The poll of 3,000 office workers, conducted by Aldi, revealed that busy workers are increasingly opting for quick and easy snacks to get them through the day.
Instead of enjoying a hearty breakfast before they leave home, workers opt to have a quick bowl of cereal at their desks 151 days out of the 240 worked each year.
The average person will eat 158 chocolate bars, 204 biscuits and 180 packets of crisps across 48 weeks, Monday to Friday.
They will also snack on 192 sweets, 131 cakes, donuts or pastries, and 274 cereal or biscuit bars alongside 170 fizzy drinks and 428 cups of tea or coffee a year.
So if you spend as much time raiding the vending machine as you do at your desk, it's probably time you tried a few healthier options.
It's not just your waistline that will thank you for it - eating nutritious food during the working week can also boost your work performance as well as saving you a few quid.
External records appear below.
(** The counts are those of the statuses. *)
Lemma count_statuses_spec m n l total upd :
  in_range m n l → length total = n → length upd = n →
  ∃ total' upd', count_statuses m l total upd = Returns (total', upd') ∧
    length total' = n ∧ length upd' = n ∧
    (∀ k t u, total !! k = Some t → upd !! k = Some u →
       total' !! k = Some (t + total_in m k l) ∧ upd' !! k = Some (u + updating_in m k l)).
Proof.
  revert total upd. induction l as [|s l IH]; intros total upd Hr Ht Hu; cbn [count_statuses].
  - exists total, upd. split_and!; [done..|]. intros k t u -> ->. unfold total_in, updating_in. simpl.
    by rewrite !Z.add_0_r.
  - apply in_range_cons in Hr as [Hs Hr]. rewrite (increment_in_range total) by lia. cbn [mbind outcome_bind].
    set (i := step_index m (Application s)) in *.
    assert ((if updating s then increment upd i else mret upd) =
            Returns (if updating s then alter (λ n, n + 1) i upd else upd)) as ->.
    { destruct (updating s); [|done]. apply increment_in_range. lia. }
    cbn [mbind outcome_bind]. destruct (IH (alter (λ n, n + 1) i total) (if updating s then alter (λ n, n + 1) i upd else upd))
      as (total' & upd' & Hc & Hlt & Hlu & Hk); [done|by rewrite length_alter|
      by destruct (updating s); [rewrite length_alter|]|].
    exists total', upd'. split_and!; [done..|]. intros k t u Ht0 Hu0.
    rewrite total_in_cons, updating_in_cons. fold i.
    assert ((if updating s then alter (λ n, n + 1) i upd else upd) !! k =
            Some ((if updating s && Nat.eqb i k then 1 else 0) + u)) as Hu1.
    { destruct (updating s); simpl; [by apply alter_count|done]. }
    destruct (Hk k _ _ (alter_count total i k t Ht0) Hu1) as [-> ->]. split; f_equal; lia.
Qed.
(* ===== verification/RolloutExamples.v ===== *)
(** * Progressive sync: concrete rollouts

    A rollout over a development and a production step, used to show that the
    hypotheses of the theorems can be met, and two behaviours of the code: an
    application that no step selects takes part in the limit of the first step,
    and a new revision of an application that stays Healthy is not recorded. *)

From S2P Require Import Prelude GoStd GoTime Kube SyncCommon Health Rollout RolloutStatus RolloutProofs.
Local Open Scope string_scope.
Local Open Scope list_scope.
Local Open Scope Z_scope.

(** ** Libraries *)

(** Percentages of a total, rounded down *)
Definition scaled_value (m : IntOrString) (total : Z) : Z * option string :=
  match m with
  | IntVal n => (n, None)
  | StrVal s =>
      match (if HasSuffix s "%" then Atoi (Join (Split s (byte 37)) "") else None) with
      | Some v => (v * total / 100, None)
      | None => (0, Some "invalid value for IntOrString")
      end
  end.
#[local] Instance sample_intstr : IntStr := {| GetScaledValueFromIntOrPercent := scaled_value |}.
#[local] Instance sample_intstr_laws : IntStrLaws sample_intstr.
Proof. by split. Qed.
#[local] Instance sample_runtime : GoRuntime := reference_runtime.

Definition sample_Equal (x y : ApplicationSpec) : bool := String.eqb (SpecFields x) (SpecFields y).

Lemma controller_stores a : stores (D := controller (λ _, Stored (Strategy a))) a.
Proof.
  intros n a1 l Ha. simpl. unfold setAppSetApplicationStatus.
  destruct (needToUpdateStatus a1 l); [by eexists|by exists a1].
Qed.

(** ** Applications *)
Definition app (name env rev sync : string) (code : HealthStatusCode) : App :=
  {| Name := name; Labels := {[ "env" := env ]};
     Spec := {| SpecSyncPolicy := None; SpecFields := "spec" |};
     SyncStatus := sync; SyncRevision := rev; SyncRevisions := []; HealthCode := code;
     ReconciledAt := None; AppOperationState := None; AppConditions := []; AppOperation := None |}.

Definition in_env (env : string) (limit : option IntOrString) : ApplicationSetRolloutStep :=
  {| MatchExpressions := [{| Key := "env"; Operator := "In"; Values := [env] |}]; MaxUpdate := limit |}.

Definition rolling (steps : list ApplicationSetRolloutStep) : option ApplicationSetStrategy :=
  Some {| StrategyType := "RollingSync"; RollingSync := Some steps; DeletionOrder := "reverse" |}.

Definition status (name : string) (code : ProgressiveSyncStatusCode) (step rev : string)
    : ApplicationSetApplicationStatus :=
  {| Application := name; LastTransitionTime := Some 0; StatusMessage := ""; StatusCode := code;
     StatusStep := step; TargetRevisions := Some [rev] |}.

Module RolloutSample.
(** Two development applications, one at a time, then production *)
Definition fleet : ApplicationSet :=
  {| Strategy := rolling [in_env "dev" (Some (StrVal "50%")); in_env "prod" None];
     ApplicationStatus :=
       [status "d1" ProgressiveSyncHealthy "1" "r1"; status "d2" ProgressiveSyncHealthy "1" "r1";
        status "p1" ProgressiveSyncHealthy "2" "r1"] |}.
#[local] Instance deps : Dependencies := controller (λ _, Stored (Strategy fleet)).

(** Revision [r2] arrives everywhere. *)
Definition observed : list App :=
  [app "d1" "dev" "r2" "OutOfSync" HealthStatusHealthy; app "d2" "dev" "r2" "OutOfSync" HealthStatusHealthy;
   app "p1" "prod" "r2" "OutOfSync" HealthStatusHealthy].

Definition pass : outcome (gset string * ApplicationSet * list ApplicationSetCondition) :=
  PerformProgressiveSyncs sample_Equal 1000 2000 fleet observed observed.

(** The first development application becomes Pending; the others wait. *)
Example pass_result :
  match pass with
  | Returns (toSync, a, conds) =>
      (elements toSync, StatusCode <$> ApplicationStatus a, ConditionMessage <$> conds)
  | _ => ([], [], [])
  end =
  (["d1"; "d2"],
   [ProgressiveSyncPending; ProgressiveSyncWaiting; ProgressiveSyncWaiting],
   ["Rolling Sync Configured correctly"; "ApplicationSet is performing rollout of step 1"]).
Proof. vm_compute. reflexivity. Qed.

Lemma observed_distinct : NoDup (Name <$> observed).
Proof. apply (bool_decide_unpack _). vm_compute. exact I. Qed.

Lemma buildAppDependencyList_correct_witness :
  appDependencyList (buildAppDependencyList fleet observed) = [["d1"; "d2"]; ["p1"]] ∧
  appStepMap (buildAppDependencyList fleet observed) !! "p1" = Some 1%nat.
Proof.
  destruct (buildAppDependencyList_correct fleet observed) as (H1 & H2 & _);
    [reflexivity|apply observed_distinct|].
  split; [rewrite H1; vm_compute; reflexivity|].
  apply (H2 (app "p1" "prod" "r2" "OutOfSync" HealthStatusHealthy)).
  apply list_elem_of_lookup_2 with 2%nat. reflexivity.
Defined.

Lemma timed_fleet : timed (ApplicationStatus fleet).
Proof.
  intros s Hs. unfold fleet in Hs. simpl in Hs.
  repeat (apply elem_of_cons in Hs as [->|Hs]; [discriminate|]). by apply not_elem_of_nil in Hs.
Qed.

Definition after : ApplicationSet := match pass with Returns (_, a, _) => a | _ => fleet end.
Definition may_sync : gset string := match pass with Returns (s, _, _) => s | _ => ∅ end.
Definition reported : list ApplicationSetCondition := match pass with Returns (_, _, c) => c | _ => [] end.

Lemma pass_returns_after :
  PerformProgressiveSyncs sample_Equal 1000 2000 fleet observed observed = Returns (may_sync, after, reported).
Proof. vm_compute. reflexivity. Qed.

Lemma rollout_order_witness :
  ∃ j step x, steps_of fleet !! j = Some step ∧ x ∈ observed ∧ Name x = "d1" ∧ selects x step = true ∧
    earlier_steps_healthy fleet after observed observed j.
Proof.
  apply (rollout_order sample_Equal 1000 2000 fleet observed observed may_sync after reported "d1").
  - reflexivity.
  - apply stores_unedited, controller_stores.
  - apply observed_distinct.
  - apply pass_returns_after.
  - left. vm_compute. split; reflexivity.
Defined.

(** The statuses after the first half of the pass *)
Definition waiting : ApplicationSet :=
  {| Strategy := Strategy fleet;
     ApplicationStatus :=
       [status "d1" ProgressiveSyncWaiting "1" "r2"; status "d2" ProgressiveSyncWaiting "1" "r2";
        status "p1" ProgressiveSyncWaiting "2" "r2"] |}.
Definition steps_map : gmap string nat := appStepMap (buildAppDependencyList waiting observed).
Definition promoted_set : ApplicationSet :=
  match UpdateApplicationSetApplicationStatusProgress 1 2000 waiting may_sync steps_map no_issues with
  | Returns (a, _) => a | _ => waiting end.

Lemma max_update_respected_witness :
  updating_in steps_map 0 (ApplicationStatus promoted_set) = 1 ∧
  updating_in steps_map 0 (ApplicationStatus promoted_set) <=
    Z.max (updating_in steps_map 0 (ApplicationStatus waiting))
      (max_update_value (StrVal "50%") (total_in steps_map 0 (ApplicationStatus waiting))).
Proof.
  split; [vm_compute; reflexivity|].
  apply (max_update_respected 1 2000 waiting may_sync observed no_issues promoted_set no_issues 0
    (in_env "dev" (Some (StrVal "50%"))) (StrVal "50%")).
  - reflexivity.
  - apply (bool_decide_unpack _). vm_compute. exact I.
  - vm_compute. reflexivity.
  - reflexivity.
  - reflexivity.
Defined.

Lemma rollout_progresses_witness :
  ∃ toSync a' conds, pass = Returns (toSync, a', conds) ∧
    (has_status (ApplicationStatus a') "d2" ProgressiveSyncWaiting = true →
     1 <= updating_in (appStepMap (buildAppDependencyList fleet observed)) 0 (ApplicationStatus a')).
Proof.
  destruct (rollout_progresses sample_Equal 1000 2000 fleet observed observed)
    as (toSync & a' & conds & Hp & Hprog).
  - reflexivity.
  - apply controller_stores.
  - apply timed_fleet.
  - apply observed_distinct.
  - apply observed_distinct.
  - exists toSync, a', conds. split; [exact Hp|]. intros Hw.
    destruct (Hprog 0%nat (in_env "dev" (Some (StrVal "50%")))
      (app "d2" "dev" "r2" "OutOfSync" HealthStatusHealthy)) as [H|[H|(n & H & _)]].
    + reflexivity.
    + apply list_elem_of_lookup_2 with 1%nat. reflexivity.
    + vm_compute. reflexivity.
    + intros i step x Hi. lia.
    + exact Hw.
    + exact H.
    + discriminate H.
    + discriminate H.
Defined.

(** Revision [r1] was reached before. *)
Definition unstarted : ApplicationSet := {| Strategy := Strategy fleet; ApplicationStatus := [] |}.
Definition healthy_apps : list App :=
  [app "d1" "dev" "r1" "Synced" HealthStatusHealthy; app "p1" "prod" "r1" "Synced" HealthStatusDegraded].
Definition rolled : ApplicationSet :=
  match PerformProgressiveSyncs sample_Equal 10 20 unstarted healthy_apps healthy_apps with
  | Returns (_, a, _) => a | _ => unstarted end.
Definition first_status : ApplicationSetApplicationStatus :=
  default (status "" ProgressiveSyncWaiting "" "") (ApplicationStatus rolled !! 0%nat).

Lemma healthy_was_observed_witness :
  Application first_status = "d1" ∧ StatusCode first_status = ProgressiveSyncHealthy ∧
  ∃ x, x ∈ healthy_apps ++ [] ∧ Name x = Application first_status ∧ SyncStatus x = "Synced" ∧
    HealthCode x = HealthStatusHealthy ∧ TargetRevisions first_status = Some (GetRevisions x).
Proof.
  split; [vm_compute; reflexivity|]. split; [vm_compute; reflexivity|].
  apply (healthy_was_observed sample_Equal rolled (healthy_apps ++ [])).
  - set (r := PerformProgressiveSyncs sample_Equal 10 20 unstarted healthy_apps healthy_apps).
    apply (history_pass sample_Equal unstarted [] 10 20 healthy_apps healthy_apps
      (match r with Returns (s, _, _) => s | _ => ∅ end) rolled
      (match r with Returns (_, _, c) => c | _ => [] end)).
    + apply history_start. reflexivity.
    + vm_compute. reflexivity.
  - apply list_elem_of_lookup_2 with 0%nat. vm_compute. reflexivity.
  - vm_compute. reflexivity.
Defined.
End RolloutSample.

(** ** Behaviours *)

Definition codes_after (a : ApplicationSet) (apps desired : list App) : option (list (string * ProgressiveSyncStatusCode)) :=
  let D := controller (λ _, Stored (Strategy a)) in
  match PerformProgressiveSyncs (D := D) sample_Equal 1000 2000 a apps desired with
  | Returns (_, a, _) => Some ((λ s, (Application s, StatusCode s)) <$> ApplicationStatus a)
  | _ => None
  end.

(** An application that no step selects counts as one of the first step: with a
    limit of one, [d1] is held back as long as [x] is not healthy, although both
    may sync. *)
Module Unselected.
Definition one_step : ApplicationSet :=
  {| Strategy := rolling [in_env "dev" (Some (IntVal 1))]; ApplicationStatus := [] |}.
Definition d1 : App := app "d1" "dev" "r1" "OutOfSync" HealthStatusHealthy.
Definition x : App := app "x" "other" "r1" "Synced" HealthStatusDegraded.

Lemma unselected_app_holds_back :
  appStepMap (buildAppDependencyList one_step [d1; x]) !! "x" = None ∧
  codes_after one_step [d1; x] [d1; x] =
    Some [("d1", ProgressiveSyncWaiting); ("x", ProgressiveSyncProgressing)] ∧
  codes_after one_step [d1] [d1] = Some [("d1", ProgressiveSyncPending)].
Proof. vm_compute. split_and!; reflexivity. Qed.
End Unselected.

(** The stored statuses are compared by code, step and message only.  An
    application that reaches a new revision without leaving Healthy keeps the old
    target revision, so a later drift without any new revision restarts its
    rollout; where the revision had been recorded it would not. *)
Module StaleRevision.
Definition healthy_at (rev : string) : ApplicationSet :=
  {| Strategy := rolling [in_env "dev" None];
     ApplicationStatus :=
       [{| Application := "d1"; LastTransitionTime := Some 0;
           StatusMessage := "Application resource has synced, updating status to Healthy";
           StatusCode := ProgressiveSyncHealthy; StatusStep := "1"; TargetRevisions := Some [rev] |}] |}.
Definition at_r2 (sync : string) : list App := [app "d1" "dev" "r2" sync HealthStatusHealthy].

Definition recorded : option (list (option (list string))) :=
  let D := controller (λ _, Stored (Strategy (healthy_at "r1"))) in
  match PerformProgressiveSyncs (D := D) sample_Equal 1000 2000 (healthy_at "r1") (at_r2 "Synced") (at_r2 "Synced") with
  | Returns (_, a, _) => Some (TargetRevisions <$> ApplicationStatus a)
  | _ => None
  end.

Lemma revision_not_recorded :
  recorded = Some [Some ["r1"]] ∧
  codes_after (healthy_at "r1") (at_r2 "OutOfSync") (at_r2 "OutOfSync") = Some [("d1", ProgressiveSyncPending)] ∧
  codes_after (healthy_at "r2") (at_r2 "OutOfSync") (at_r2 "OutOfSync") = Some [("d1", ProgressiveSyncHealthy)].
Proof. vm_compute. split_and!; reflexivity. Qed.
End StaleRevision.
Lemma combine_loop_Ok b acc r :
  NoDup b.*1 →
  combine_loop b acc = Ok r ↔ (∀ k v w, (k, v) ∈ b → acc !! k = Some w → w = v) ∧ r = list_to_map b ∪ acc.
Proof.
  revert acc. induction b as [|[k v] b IH]; intros acc Hnd; cbn [combine_loop].
  { rewrite list_to_map_nil, (left_id_L ∅ (∪)). split; [intros [= <-]; split; [by intros ? ? ? ?%elem_of_nil|done]|by intros [_ ->]]. }
  cbn [fmap list_fmap fst] in Hnd. apply NoDup_cons in Hnd as [Hk Hnd].
  assert (∀ k' v', (k', v') ∈ b → k' ≠ k) as Hne.
  { intros k' v' Hin ->. apply Hk. apply (list_elem_of_fmap_2 fst _ (k, v')), Hin. }
  assert ((∀ k' v' w, (k', v') ∈ b → <[k := v]> acc !! k' = Some w → w = v') ∧ r = list_to_map b ∪ <[k := v]> acc ↔
          (∀ k' v' w, (k', v') ∈ b → acc !! k' = Some w → w = v') ∧ r = list_to_map ((k, v) :: b) ∪ acc) as Hstep.
  { cbn [list_to_map fold_right fst snd]. rewrite <-insert_union_l, insert_union_r by by apply not_elem_of_list_to_map_1.
    f_equiv. split; intros H k' v' w Hin Hw; apply (H _ _ _ Hin); [rewrite lookup_insert_ne; [done|]|rewrite lookup_insert_ne in Hw; [done|]];
      by apply not_eq_sym, (Hne _ _ Hin). }
  destruct (acc !! k) as [w|] eqn:Hw.
  - destruct (String.eqb_spec w v) as [->|Hwv].
    + rewrite IH, Hstep by done. split; intros [H ->]; (split; [|done]).
      * intros k' v' w [[= -> ->]|Hin]%elem_of_cons Hw'; [congruence|by eapply H].
      * intros k' v' w Hin. apply H. by right.
    + split; [done|]. intros [H _]. exfalso. apply Hwv. apply (H k v w); [by left|done].
  - rewrite IH, Hstep by done. split; intros [H ->]; (split; [|done]).
    + intros k' v' w [[= -> ->]|Hin]%elem_of_cons Hw'; [congruence|by eapply H].
    + intros k' v' w Hin. apply H. by right.
Qed.

Lemma CombineStringMaps_Ok a b r : CombineStringMaps a b = Ok r ↔ agree a b ∧ r = texts b ∪ texts a.
Proof.
  unfold CombineStringMaps. rewrite bind_Ok. setoid_rewrite combine_loop_Ok; [|apply go_range_NoDup_fst].
  setoid_rewrite elem_of_go_range. unfold ConvertToMapStringString. setoid_rewrite lookup_fmap.
  assert (list_to_map (go_range (sprint <$> b)) = sprint <$> b) as Hb.
  { rewrite <-(list_to_map_to_list (sprint <$> b)) at 2. apply list_to_map_proper; [apply go_range_NoDup_fst|apply go_range_perm]. }
  assert (agree a b ↔ ∀ k v w, sprint <$> b !! k = Some v → sprint <$> a !! k = Some w → w = v) as Hagree.
  { unfold agree. split.
    - intros H k v w (y&Hy&->)%fmap_Some (x&Hx&->)%fmap_Some. by eapply H.
    - intros H k x y Hx Hy. apply (H k); [by rewrite Hy|by rewrite Hx]. }
  rewrite Hagree, Hb. unfold texts, ConvertToMapStringString. split.
  - intros (acc&[H ->]&[= <-]). split; [exact H|]. by rewrite map_fmap_union.
  - intros [H ->]. eexists. split; [by split|]. by rewrite map_fmap_union.
Qed.

(** One set of parameters of each *)
Definition combined (useGoTemplate : bool) (a b r : params) : Prop :=
  if useGoTemplate then ∃ tmp, mergo_params ∅ b = inr tmp ∧ mergo_params tmp a = inr r
  else agree a b ∧ r = texts b ∪ texts a.

Lemma of_sum_Ok {A} (s : generator_error + A) a : of_sum s = Ok a ↔ s = inr a.
Proof. destruct s; cbn; naive_solver. Qed.

Lemma combine_Ok go a b r : combine go a b = Ok r ↔ combined go a b r.
Proof.
  unfold combine, combined. destruct go; [|apply CombineStringMaps_Ok]. rewrite bind_Ok. by setoid_rewrite of_sum_Ok.
Qed.

(** Each set of the first generator with those the second one makes of it *)
Definition pairs (g0 : list params) (g1s : list (list params)) : list (params * params) :=
  concat (zip_with (λ a bs, (a,.) <$> bs) g0 g1s).

Lemma Forall2_concat {A B} (P : A → B → Prop) (ls : list (list A)) (l' : list B) :
  Forall2 P (concat ls) l' ↔ ∃ ls', l' = concat ls' ∧ Forall2 (Forall2 P) ls ls'.
Proof.
  revert l'. induction ls as [|l ls IH]; intros l'; cbn.
  - split; [intros ->%Forall2_nil_inv_l; exists []; by split; [|constructor]|by intros (?&->&->%Forall2_nil_inv_l)].
  - split.
    + intros (k&k'&H&(ls'&->&H')%IH&->)%Forall2_app_inv_l. exists (k :: ls'). by split; [|constructor].
    + intros (ls'&->&(k&k'&H&H'&->)%Forall2_cons_inv_l). cbn. apply Forall2_app; [done|]. apply IH. by exists k'.
Qed.

Lemma matrix_rows (second : params → res (list params)) (comb : params → params → res params) (P : params → params → params → Prop) g0 rs :
  (∀ a b r, comb a b = Ok r ↔ P a b r) →
  mapR (λ a, g1 ← second a; mapR (comb a) g1) g0 = Ok rs ↔
  ∃ g1s, Forall2 (λ a bs, second a = Ok bs) g0 g1s ∧
    Forall2 (Forall2 (λ ab r, P ab.1 ab.2 r)) (zip_with (λ a bs, (a,.) <$> bs) g0 g1s) rs.
Proof.
  intros HP. rewrite mapR_Ok. revert rs. induction g0 as [|a g0 IH]; intros rs.
  - split; [intros ->%Forall2_nil_inv_l; exists []; split; constructor|by intros (?&->%Forall2_nil_inv_l&->%Forall2_nil_inv_l)].
  - split.
    + intros (r&rs'&(g1&Hg1&Hr%mapR_Ok)%bind_Ok&(g1s&H1&H2)%IH&->)%Forall2_cons_inv_l. exists (g1 :: g1s). split; [by constructor|].
      cbn [zip_with]. constructor; [|exact H2]. apply Forall2_fmap_l. eapply Forall2_impl; [exact Hr|]. by intros x y ?%HP.
    + intros (g1s&(g1&g1s'&Hg1&H1&->)%Forall2_cons_inv_l&H2). cbn [zip_with] in H2.
      apply Forall2_cons_inv_l in H2 as (r&rs'&Hr&H2&->). constructor; [|apply IH; by exists g1s'].
      apply bind_Ok. exists g1. split; [done|]. apply mapR_Ok. apply Forall2_fmap_l in Hr. eapply Forall2_impl; [exact Hr|].
      cbn. intros x y ?. by apply HP.
Qed.
(* ===== verification/AppSetControllerProofs.v ===== *)
(** * The application set controller: theorems

    Which calls a pass makes, whatever the API server answers: what it creates, updates and
    deletes follows from sets, lists and checks that it has been told of before. *)

From S2P Require Import Prelude GoStd GoMatch GoTime Kube SyncCommon Health Rollout RolloutStatus RolloutProofs AppSetSelector AppSetTypes AppSetGenerators AppSetGeneratorsProofs AppSetRendering AppSetConditions AppSetController Calls.
Local Open Scope string_scope.
Local Open Scope list_scope.

Local Notation Application := AppSetTypes.Application.

Section proofs.
Context {R : GoRuntime} {L : AppSetLibs} {LK : LabelKeys} {C : ControllerLibs} {I : IntStr}.
Context (r : reconciler) (env : set_env) (generators : generator_kind → option Generator) (log0 : list call).

(** ** What the pass has been told

    [log0]: the calls before the pass. *)

Definition answered (tr : list call) (c : call) (P : list call → Prop) : Prop :=
  ∃ pre, (log0 ++ pre ++ [c]) `prefix_of` tr ∧ P (log0 ++ pre ++ [c]).

(** What the pass uses of a set: which set it is, and its specification *)
Definition set_identity (s : AppSet) := (SetName s, SetNamespace s, set_spec s).

(** The API server has answered with this set, its metadata and status aside. *)
Definition source (tr : list call) (s : AppSet) : Prop :=
  ∃ c s0, set_identity s = set_identity s0 ∧
    answered tr c (λ l, (c = GetSet ∧ get_set env l = inr s0) ∨ (∃ x, c = StoreSetStatus x ∧ store_status env l = inr s0) ∨
                        (∃ x, c = UpdateSet x ∧ update_set env l = inr s0)).

(** These applications are generated without an error. *)
Definition generated (tr : list call) (gen : list Application) : Prop :=
  ∃ s, source tr s ∧ GenerateApplications generators s = Ok (gen, None).

(** The cluster of a destination has been found. *)
Definition destination_found (tr : list call) (d : ApplicationDestination) : Prop :=
  ∃ server, answered tr (GetCluster server) (λ l, ∃ c, get_cluster env l = inr c) ∧
    ((DestName d = "" ∧ DestServer d ≠ "" ∧ server = TrimRightSlash (DestServer d)) ∨
     (DestServer d = "" ∧ answered tr (GetClusterServersByName (DestName d)) (λ l, servers_by_name env l = inr [server]))).

Definition valid (tr : list call) (gen : list Application) (g : Application) : Prop :=
  g ∈ gen ∧ (∃ before after, gen = before ++ g :: after ∧ AppName g ∉ AppName <$> before ++ after) ∧
  answered tr (GetProject (Project (AppSpec g))) (λ l, get_project env l = None) ∧ destination_found tr (Destination (AppSpec g)).

(** The API server has listed these as the applications that the set controls, in the
    namespace of the set. *)
Definition listed (tr : list call) (s : AppSet) (owned : list Application) : Prop :=
  answered tr (ListApps (SetName s) (SetNamespace s)) (λ l, list_apps env l = inr owned).

(** An application that the set no longer generates, and whose deletion the policy allows *)
Definition deletable (tr : list call) (app : Application) : Prop :=
  ∃ s gen owned, source tr s ∧ AllowDelete (policy r s) = true ∧ generated tr gen ∧ AppName app ∉ AppName <$> gen ∧
    listed tr s owned ∧ app ∈ owned.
Eating breakfast fires up your digestive system, and gives your body fuel until lunchtime.
Try eating things like porridge, muesli or brown bread. These foods release energy slowly, providing you with a steady release of glucose. Unlike sugary cereals and croissants, these foods will make you feel fuller for longer and you're less likely to opt for a mid-morning snack.
Porridge is also an excellent source of the stress-reducing vitamin B, and encourages regular bowel movement. With a 1kg pack lasting you four weeks and only costing around 1.50, it's cheap as well as healthy.
If you can't live without crisps and choccy bars, try snacking on dark chocolate to get your fix without the sugar rush and keep away from crisps cooked in hydrogenated oil.
Give fruit, nuts, seeds and vegetables a try. Eating plenty of these will give your concentration levels a boost.
Vegetables have a high water content, which is an excellent way to hydrate your skin naturally, giving you a younger, healthier complexion. So get slicing those peppers, celery and carrots and dunk them in tasty dips like low-fat tzatziki or humus.
Fixing your own lunch is generally cheaper than buying it at the canteen. Plus, you have the added benefit of knowing exactly what's in your food.
If you don't have time to make a packed lunch at home, then try buying something that includes a good source of protein and a slow releasing carbohydrate - that way you'll be eating food that satisfies your appetite but is less likely to lead to a mid-afternoon slump.
It's also important to get enough omega 3 in your diet. To keep your memory and concentration levels at an optimum include in your meals a good source of omega 3 such as flax and pumpkin seeds, walnuts and oily fish.
Create your own nutritious lunch:
Sources of protein:
Turkey, chicken, beef, pork, pulses, eggs, cheese (including cottage cheese), tofu, quinoa, peanut butter.
Sources of complex carbohydrates:
Potatoes, beans, wholemeal bread, brown rice, whole grains, broccoli, butternut squash.